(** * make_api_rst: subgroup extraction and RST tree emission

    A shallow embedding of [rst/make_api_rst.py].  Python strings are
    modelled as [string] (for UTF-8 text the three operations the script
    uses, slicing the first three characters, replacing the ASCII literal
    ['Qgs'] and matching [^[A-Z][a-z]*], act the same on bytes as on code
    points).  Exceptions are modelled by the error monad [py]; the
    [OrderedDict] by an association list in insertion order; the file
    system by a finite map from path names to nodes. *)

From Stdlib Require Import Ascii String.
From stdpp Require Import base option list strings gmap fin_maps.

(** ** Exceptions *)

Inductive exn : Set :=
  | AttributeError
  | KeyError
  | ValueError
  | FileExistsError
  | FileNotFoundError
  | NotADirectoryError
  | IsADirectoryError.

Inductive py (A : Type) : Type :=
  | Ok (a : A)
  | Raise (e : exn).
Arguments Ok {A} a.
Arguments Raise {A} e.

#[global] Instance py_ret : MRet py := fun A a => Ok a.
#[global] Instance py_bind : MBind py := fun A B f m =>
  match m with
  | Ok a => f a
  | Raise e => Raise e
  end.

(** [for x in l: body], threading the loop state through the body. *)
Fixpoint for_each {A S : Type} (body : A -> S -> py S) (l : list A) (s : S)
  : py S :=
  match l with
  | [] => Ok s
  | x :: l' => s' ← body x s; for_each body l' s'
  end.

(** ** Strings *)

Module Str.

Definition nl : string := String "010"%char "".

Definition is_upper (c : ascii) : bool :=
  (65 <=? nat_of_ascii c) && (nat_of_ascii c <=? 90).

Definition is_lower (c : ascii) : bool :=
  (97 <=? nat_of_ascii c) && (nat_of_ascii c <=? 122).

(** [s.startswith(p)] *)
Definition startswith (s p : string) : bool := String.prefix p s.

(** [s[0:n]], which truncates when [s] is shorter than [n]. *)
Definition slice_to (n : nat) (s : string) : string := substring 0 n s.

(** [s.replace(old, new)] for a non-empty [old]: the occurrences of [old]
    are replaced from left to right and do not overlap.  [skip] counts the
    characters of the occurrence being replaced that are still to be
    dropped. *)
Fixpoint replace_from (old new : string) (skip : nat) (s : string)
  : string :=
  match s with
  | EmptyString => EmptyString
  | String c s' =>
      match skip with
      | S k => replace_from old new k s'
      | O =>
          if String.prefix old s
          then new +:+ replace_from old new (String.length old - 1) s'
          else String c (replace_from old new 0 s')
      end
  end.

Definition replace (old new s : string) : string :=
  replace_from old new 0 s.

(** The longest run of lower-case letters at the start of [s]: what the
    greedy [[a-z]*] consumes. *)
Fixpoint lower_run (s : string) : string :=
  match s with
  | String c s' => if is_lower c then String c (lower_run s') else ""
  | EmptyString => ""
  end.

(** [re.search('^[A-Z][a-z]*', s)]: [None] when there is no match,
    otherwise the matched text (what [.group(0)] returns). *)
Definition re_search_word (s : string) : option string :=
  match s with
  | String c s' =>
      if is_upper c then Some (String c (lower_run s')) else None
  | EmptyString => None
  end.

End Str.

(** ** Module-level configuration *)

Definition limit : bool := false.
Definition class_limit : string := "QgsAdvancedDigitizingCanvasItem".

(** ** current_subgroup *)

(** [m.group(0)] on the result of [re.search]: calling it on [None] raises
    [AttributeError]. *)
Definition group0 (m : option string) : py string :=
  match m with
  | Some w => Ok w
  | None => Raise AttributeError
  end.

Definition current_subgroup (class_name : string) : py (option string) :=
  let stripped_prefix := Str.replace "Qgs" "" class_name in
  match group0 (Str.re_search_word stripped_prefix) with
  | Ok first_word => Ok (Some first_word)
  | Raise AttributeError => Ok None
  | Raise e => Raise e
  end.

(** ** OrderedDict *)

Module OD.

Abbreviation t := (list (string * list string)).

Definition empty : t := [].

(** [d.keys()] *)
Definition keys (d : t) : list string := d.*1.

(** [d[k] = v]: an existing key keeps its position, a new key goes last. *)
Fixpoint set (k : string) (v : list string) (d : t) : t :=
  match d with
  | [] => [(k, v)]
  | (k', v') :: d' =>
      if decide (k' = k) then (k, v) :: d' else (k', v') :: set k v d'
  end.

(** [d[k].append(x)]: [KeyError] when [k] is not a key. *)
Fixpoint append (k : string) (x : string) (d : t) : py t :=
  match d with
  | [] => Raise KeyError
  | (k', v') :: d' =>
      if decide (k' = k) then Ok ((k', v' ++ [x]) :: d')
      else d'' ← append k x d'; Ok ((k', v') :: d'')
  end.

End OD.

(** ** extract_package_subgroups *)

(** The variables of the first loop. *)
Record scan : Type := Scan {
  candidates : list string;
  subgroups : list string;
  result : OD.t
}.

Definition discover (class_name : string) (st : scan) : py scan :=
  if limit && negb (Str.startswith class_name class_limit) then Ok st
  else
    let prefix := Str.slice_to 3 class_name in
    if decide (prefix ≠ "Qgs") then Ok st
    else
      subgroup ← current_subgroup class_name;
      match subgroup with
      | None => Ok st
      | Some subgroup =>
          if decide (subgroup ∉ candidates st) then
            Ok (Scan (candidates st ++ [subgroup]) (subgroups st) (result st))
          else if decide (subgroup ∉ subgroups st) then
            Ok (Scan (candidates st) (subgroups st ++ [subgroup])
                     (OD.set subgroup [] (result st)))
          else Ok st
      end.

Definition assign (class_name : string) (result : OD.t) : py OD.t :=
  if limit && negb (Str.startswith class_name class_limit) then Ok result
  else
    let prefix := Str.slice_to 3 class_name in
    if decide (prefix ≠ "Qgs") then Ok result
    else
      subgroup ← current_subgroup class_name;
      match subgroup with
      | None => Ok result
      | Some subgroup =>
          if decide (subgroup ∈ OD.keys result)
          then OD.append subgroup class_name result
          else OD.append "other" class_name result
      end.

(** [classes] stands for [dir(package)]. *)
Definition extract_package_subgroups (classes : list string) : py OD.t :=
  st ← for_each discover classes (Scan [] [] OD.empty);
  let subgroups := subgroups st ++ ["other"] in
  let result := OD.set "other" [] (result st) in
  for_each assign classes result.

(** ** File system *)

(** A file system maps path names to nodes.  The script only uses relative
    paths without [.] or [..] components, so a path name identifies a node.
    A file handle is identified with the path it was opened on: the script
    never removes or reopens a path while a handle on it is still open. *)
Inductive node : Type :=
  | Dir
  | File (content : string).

::::::

Everything above from the line containing "Definition is_lower (c" down to the line containing "then new +:+" should be copied exactly, both end lines included, and nothing else.

Definition is_lower (c : ascii) : bool :=
  (97 <=? nat_of_ascii c) && (nat_of_ascii c <=? 122).

(** [s.startswith(p)] *)
Definition startswith (s p : string) : bool := String.prefix p s.

(** [s[0:n]], which truncates when [s] is shorter than [n]. *)
Definition slice_to (n : nat) (s : string) : string := substring 0 n s.

(** [s.replace(old, new)] for a non-empty [old]: the occurrences of [old]
    are replaced from left to right and do not overlap.  [skip] counts the
    characters of the occurrence being replaced that are still to be
    dropped. *)
Fixpoint replace_from (old new : string) (skip : nat) (s : string)
  : string :=
  match s with
  | EmptyString => EmptyString
  | String c s' =>
      match skip with
      | S k => replace_from old new k s'
      | O =>
          if String.prefix old s
          then new +:+ replace_from old new (String.length old - 1) s'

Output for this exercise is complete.